Exercise prompt — Output range, inclusive: from the line containing "case_decide as Hempty; [| by eauto]." to the line containing "cbn [ChatChannel.Enabled ChatChannel.Clients". Restate those lines from the data below word for word and only those.

++++ Data provided

(** Scanning [a ++ b] is scanning [a], then [b] from where [a] left the
    loop; a quote that closes a field at the end of [a] must not be followed
    by another quote, which would turn the pair into a literal quote. *)
Lemma csv_loop_app a out f q b :
  forall o f' q', csv_loop a out f q = (o, f', q') ->
  q' = true \/ starts_with dquote b = false ->
  csv_loop (a ++ b) out f q = csv_loop b o f' q'.
Proof.
  functional induction (csv_loop a out f q); intros o f' q' E Hb.
  - inversion E; subst. reflexivity.
  - apply Ascii.eqb_eq in e0; subst c.
    simpl in E. inversion E; subst o f' q'.
    destruct Hb as [Hb | Hb]; [discriminate|].
    destruct b as [|c' b']; [reflexivity|].
    simpl in Hb. apply Ascii.eqb_neq in Hb.
    simpl append. now rewrite csv_loop_close.
  - apply Ascii.eqb_eq in e0, e3; subst c c'.
    simpl append. rewrite csv_loop_doubled. now apply IHp.
  - apply Ascii.eqb_eq in e0; subst c. apply Ascii.eqb_neq in e3.
    simpl append. rewrite csv_loop_close by assumption.
    now apply IHp.
  - apply Ascii.eqb_eq in e0; subst c.
    simpl append. rewrite csv_loop_open. now apply IHp.
  - apply andb_true_iff in e1 as [Hc Hq].
    apply Ascii.eqb_eq in Hc; subst c.
    destruct in_quotes; [discriminate|].
    simpl append. rewrite csv_loop_comma. now apply IHp.
  - apply Ascii.eqb_neq in e0.
    simpl append. rewrite csv_loop_char; [now apply IHp | assumption |].
    apply andb_false_iff in e1 as [Hc | Hq].
    + left. now apply Ascii.eqb_neq.
    + right. now destruct in_quotes.
Qed.

Lemma csv_loop_run s : forall rest out f q,
  has_char dquote s = false ->
  has_char comma s = false \/ q = true ->
  csv_loop (s ++ rest) out f q = csv_loop rest out (f ++ s) q.
Proof.
  induction s as [|c s IH]; intros rest out f q Hq Hc; simpl append.
  - now rewrite append_nil_r.
  - simpl in Hq. apply orb_false_iff in Hq as [Hq1 Hq2].
    apply Ascii.eqb_neq in Hq1.
    rewrite csv_loop_char; [| assumption |].
    + rewrite IH; [now rewrite append_snoc | assumption |].
      destruct Hc as [Hc | Hc]; [left | now right].
      simpl in Hc. now apply orb_false_iff in Hc.
    + destruct Hc as [Hc | Hc]; [left | now right].
      simpl in Hc. apply orb_false_iff in Hc as [Hc _].
      now apply Ascii.eqb_neq.
Qed.
(** ** DNS monitoring *)

Lemma dnsMonitoring_try_returns hostname r s :
  dnsMonitoring_try w hostname r s =
  (Return (obj_set "dnsMonitoring" (JObj
     [ ("status", JStr "resolved");
       ("records", JObj (dns_records
          (settle (outcome (dns_resolve4 w (clock s) hostname)))
          (settle (outcome (dns_resolveMx w (clock s) hostname)))
          (settle (outcome (dns_resolveTxt w (clock s) hostname)))
          (settle (outcome (dns_resolveNs w (clock s) hostname))))) ]) r),
   mkState (dns_settled_at w hostname (clock s))
     (log s ++ [ ReqResolve RR_A hostname; ReqResolve RR_MX hostname;
                 ReqResolve RR_TXT hostname; ReqResolve RR_NS hostname ])%list).
Proof.
  unfold dnsMonitoring_try, bind, Promise_allSettled4, start, resolve4,
    resolveMx, resolveTxt, resolveNs, await_reply, ret, dns_records,
    dns_settled_at.
  simpl. repeat rewrite <- app_assoc. reflexivity.
Qed.

Lemma dnsMonitoring_returns hostname r s :
  dnsMonitoring w hostname r s = dnsMonitoring_try w hostname r s.
Proof.
  unfold dnsMonitoring, try_catch. now rewrite dnsMonitoring_try_returns.
Qed.

Lemma dnsMonitoring_writes hostname url s0 :
  exists dns, forall r,
    dnsMonitoring w hostname r (dns_start w url s0) =
    (Return (obj_set "dnsMonitoring" dns r), ssl_start w url hostname s0).
Proof.
  unfold ssl_start, after. rewrite dnsMonitoring_returns, dnsMonitoring_try_returns.
  eexists. intros r. now rewrite dnsMonitoring_returns, dnsMonitoring_try_returns.
Qed.

(** ** SSL monitoring *)

Lemma sslMonitoring_completed hostname s cert s1 vf vt :
  tls_certificate w hostname s = (Return cert, s1) ->
  new_Date w (option_map JStr (valid_from cert)) = Some vf ->
  new_Date w (option_map JStr (valid_to cert)) = Some vt ->
  forall r, sslMonitoring w hostname r s =
    (Return (obj_set "sslMonitoring" (JObj
       [ ("status", JStr (if 0 <? days_between vt (Date_now w (clock s1))
                          then "valid" else "expired"));
         ("certificate", JObj
            [ ("issuer", JStr (issuer_name cert));
              ("subject", JStr (subject_name cert hostname));
              ("validFrom", JStr (Date_toISOString w vf));
              ("validTo", JStr (Date_toISOString w vt));
              ("daysUntilExpiry",
                 JInt (days_between vt (Date_now w (clock s1)))) ]) ]) r),
     s1).
Proof.
  intros E Ef Et r.
  unfold sslMonitoring, try_catch, bind, Date_now_, toISOString, ret.
  now rewrite E, Ef, Et.
Qed.

Lemma sslMonitoring_rejected hostname s e s1 :
  tls_certificate w hostname s = (Throw e, s1) ->
  forall r, sslMonitoring w hostname r s =
    (Return (obj_set "sslMonitoring" (JObj
       [ ("status", JStr "error");
         ("error", JStr (message_or "TLS failed" e)) ]) r), s1).
Proof.
  intros E r. unfold sslMonitoring, try_catch, bind. now rewrite E.
Qed.

(** A certificate one of whose dates does not parse makes [toISOString]
    throw inside the [try]. *)
Lemma sslMonitoring_invalid_date hostname s cert s1 :
  tls_certificate w hostname s = (Return cert, s1) ->
  new_Date w (option_map JStr (valid_from cert)) = None \/
  new_Date w (option_map JStr (valid_to cert)) = None ->
  forall r, sslMonitoring w hostname r s =
    (Return (obj_set "sslMonitoring" (JObj
       [ ("status", JStr "error");
         ("error", JStr "Invalid time value") ]) r), s1).
Proof.
  intros E Hd r.
  unfold sslMonitoring, try_catch, bind, Date_now_, toISOString, ret, throw.
  rewrite E.
  destruct (new_Date w (option_map JStr (valid_from cert))) as [vf|];
    [|reflexivity].
  destruct Hd as [Hd|Hd]; [discriminate|]. now rewrite Hd.
Qed.

Lemma sslMonitoring_writes hostname url s0 :
  exists ssl, forall r,
    sslMonitoring w hostname r (ssl_start w url hostname s0) =
    (Return (obj_set "sslMonitoring" ssl r), rdap_start w url hostname s0).
Proof.
  unfold rdap_start, after. set (s := ssl_start w url hostname s0).
  destruct (tls_certificate w hostname s) as [[cert|e] s1] eqn:E.
  - destruct (new_Date w (option_map JStr (valid_from cert))) as [vf|] eqn:Ef.
    + destruct (new_Date w (option_map JStr (valid_to cert))) as [vt|] eqn:Et.
      * rewrite (sslMonitoring_completed _ _ _ _ _ _ E Ef Et []).
        eexists. intros r.
        now rewrite (sslMonitoring_completed _ _ _ _ _ _ E Ef Et r).
      * rewrite (sslMonitoring_invalid_date _ _ _ _ E (or_intror Et) []).
        eexists. intros r.
        now rewrite (sslMonitoring_invalid_date _ _ _ _ E (or_intror Et) r).
    + rewrite (sslMonitoring_invalid_date _ _ _ _ E (or_introl Ef) []).
      eexists. intros r.
      now rewrite (sslMonitoring_invalid_date _ _ _ _ E (or_introl Ef) r).
  - rewrite (sslMonitoring_rejected _ _ _ _ E []).
    eexists. intros r. now rewrite (sslMonitoring_rejected _ _ _ _ E r).
Qed.

(** ** Domain expiration *)

Lemma domainExpiration_success hostname s rdap s1 :
  rdapDomainInfo w (domainName w hostname) s = (Return rdap, s1) ->
  forall r, domainExpiration w hostname r s =
    (Return (obj_set "domainExpiration" (JObj
       [ ("status", JStr "success");
         ("daysUntilExpiry", JIntOrNull (daysUntilExpiry rdap));
         ("expirationDate",
            JStrOrNull (option_map (Date_toISOString w) (expirationDate rdap)));
         ("data", raw rdap) ]) r), s1).
Proof.
  intros E r. unfold domainExpiration, try_catch, bind, ret. now rewrite E.
Qed.

Lemma domainExpiration_error hostname s e s1 :
  rdapDomainInfo w (domainName w hostname) s = (Throw e, s1) ->
  forall r, domainExpiration w hostname r s =
    (Return (obj_set "domainExpiration" (JObj
       [ ("status", JStr "error");
         ("error", JStr (message_or "RDAP failed" e)) ]) r), s1).
Proof.
  intros E r. unfold domainExpiration, try_catch, bind, ret. now rewrite E.
Qed.

Lemma domainExpiration_writes hostname url s0 :
  exists de, forall r,
    domainExpiration w hostname r (rdap_start w url hostname s0) =
    (Return (obj_set "domainExpiration" de r), ports_start w url hostname s0).
Proof.
  unfold ports_start, after. set (s := rdap_start w url hostname s0).
  destruct (rdapDomainInfo w (domainName w hostname) s) as [[rdap|e] s1] eqn:E.
  - rewrite (domainExpiration_success _ _ _ _ E []).
    eexists. intros r. now rewrite (domainExpiration_success _ _ _ _ E r).
  - rewrite (domainExpiration_error _ _ _ _ E []).
    eexists. intros r. now rewrite (domainExpiration_error _ _ _ _ E r).
Qed.

(** ** Ping monitoring *)

Lemma pingMonitoring_resolved url s resp s1 :
  safeHeadOrGet w url 6000 s = (Return resp, s1) ->
  forall r, pingMonitoring w url r s =
    (Return (obj_set "pingMonitoring" (JObj
       [ ("status", JStr "reachable");
         ("time", JInt (Math_round (clock s1 - clock s)));
         ("unit", JStr "ms");
         ("method", JStr "http") ]) r), s1).
Proof.
  intros E r. unfold pingMonitoring, try_catch, bind, performance_now, ret.
  now rewrite E.
Qed.

Lemma pingMonitoring_rejected url s e s1 :
  safeHeadOrGet w url 6000 s = (Throw e, s1) ->
  forall r, pingMonitoring w url r s =
    (Return (obj_set "pingMonitoring" (JObj
       [ ("status", JStr "unreachable");
         ("method", JStr "http");
         ("error", JStr (message_or "fetch failed" e)) ]) r), s1).
Proof.
  intros E r. unfold pingMonitoring, try_catch, bind, performance_now, ret.
  now rewrite E.
Qed.

Lemma pingMonitoring_writes hostname url s0 :
  exists ping, forall r,
    pingMonitoring w url r (ping_start w url hostname s0) =
    (Return (obj_set "pingMonitoring" ping r), finish w url hostname s0).
Proof.
  unfold finish, after. set (s := ping_start w url hostname s0).
  destruct (safeHeadOrGet w url 6000 s) as [[resp|e] s1] eqn:E.
  - rewrite (pingMonitoring_resolved _ _ _ _ E []).
    eexists. intros r. now rewrite (pingMonitoring_resolved _ _ _ _ E r).
  - rewrite (pingMonitoring_rejected _ _ _ _ E []).
    eexists. intros r. now rewrite (pingMonitoring_rejected _ _ _ _ E r).
Qed.
(** A Leave of a resolved user returns true, unless it takes the last
    member out of the channel: then it faults. *)
Lemma Handle_LeaveChannel_returns_or_faults channels_ client buffer :
  ¬ unresolved server_ client buffer →
  (∃ channels' log,
     Handle_LeaveChannel server_ users channels_ client buffer
     = Returned true channels' log)
  ∨ (∃ channel_name rest i channel channels' log,
       ReadString buffer = Some (channel_name, rest)
       ∧ find_channel channels_ channel_name = Some (i, channel)
       ∧ is_Some (ChatChannel.Clients channel !! client)
       ∧ delete client (ChatChannel.Clients channel) = ∅
       ∧ Handle_LeaveChannel server_ users channels_ client buffer
         = NullDeref channels' log).
Proof.
  unfold unresolved, Handle_LeaveChannel. intros Hres.
  destruct (ReadString buffer) as [[channel_name rest]|]; [| by destruct Hres; auto].
  destruct (ChatServer.GetComponent_User server_) as [uc|];
    [| by destruct Hres; auto].
  destruct (UserComponent.GetChatUser uc client) as [chat_user|] eqn:Huser;
    [| by destruct Hres; eauto 6].
  destruct (negb (ChatUser.Identified (users chat_user))); [by eauto |].
  destruct (negb (String_Contains channel_name "#")); [by eauto |].
  destruct (find_channel channels_ channel_name) as [[i channel]|] eqn:Hfind;
    [| by eauto].
  case_decide as Hmember; [| by eauto]. apply find_Clients_iff in Hmember.
  cbn [ChatChannel.set_Clients ChatChannel.Clients].
  case_decide as Hempty; [| by eauto].
  right. by eexists _, _, _, _, _, _.
Qed.

Lemma disconnect_from_leaves_someone client channel :
  leaves_someone client channel →
  disconnect_from users client channel
  = TurnDone (swept client channel) (departure_notices users client channel).
Proof.
  unfold leaves_someone, disconnect_from, swept, departure_notices.
  intros Hsome. destruct channel as [name [|] ops clients]; [| done].
  cbn [ChatChannel.Enabled ChatChannel.Clients ChatChannel.set_Clients] in *.
  destruct (clients !! client) as [chat_user|] eqn:Hmember.
  - rewrite decide_False by eauto. by rewrite erase_operator_spec.
  - rewrite erase_operator_spec. cbn. by rewrite (delete_id clients).
Qed.

Lemma disconnect_loop_returns client visited ahead log :
  Forall (leaves_someone client) ahead →
  disconnect_loop users client visited ahead log
  = Returned tt (visited ++ (swept client <$> ahead))
      (log ++ (ahead ≫= departure_notices users client)).
Proof.
  intros Hall. revert visited log.
  induction Hall as [|channel ahead Hsome _ IH]; intros visited log; simpl.
  - by rewrite !app_nil_r.
  - rewrite disconnect_from_leaves_someone by done.
    rewrite IH. by rewrite <- !app_assoc.
Qed.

++++++++

Written solution —
  case_decide as Hempty; [| by eauto].
  right. by eexists _, _, _, _, _, _.
Qed.

Lemma disconnect_from_leaves_someone client channel :
  leaves_someone client channel →
  disconnect_from users client channel
  = TurnDone (swept client channel) (departure_notices users client channel).
Proof.
  unfold leaves_someone, disconnect_from, swept, departure_notices.
  intros Hsome. destruct channel as [name [|] ops clients]; [| done].
  cbn [ChatChannel.Enabled ChatChannel.Clients ChatChannel.set_Clients] in *.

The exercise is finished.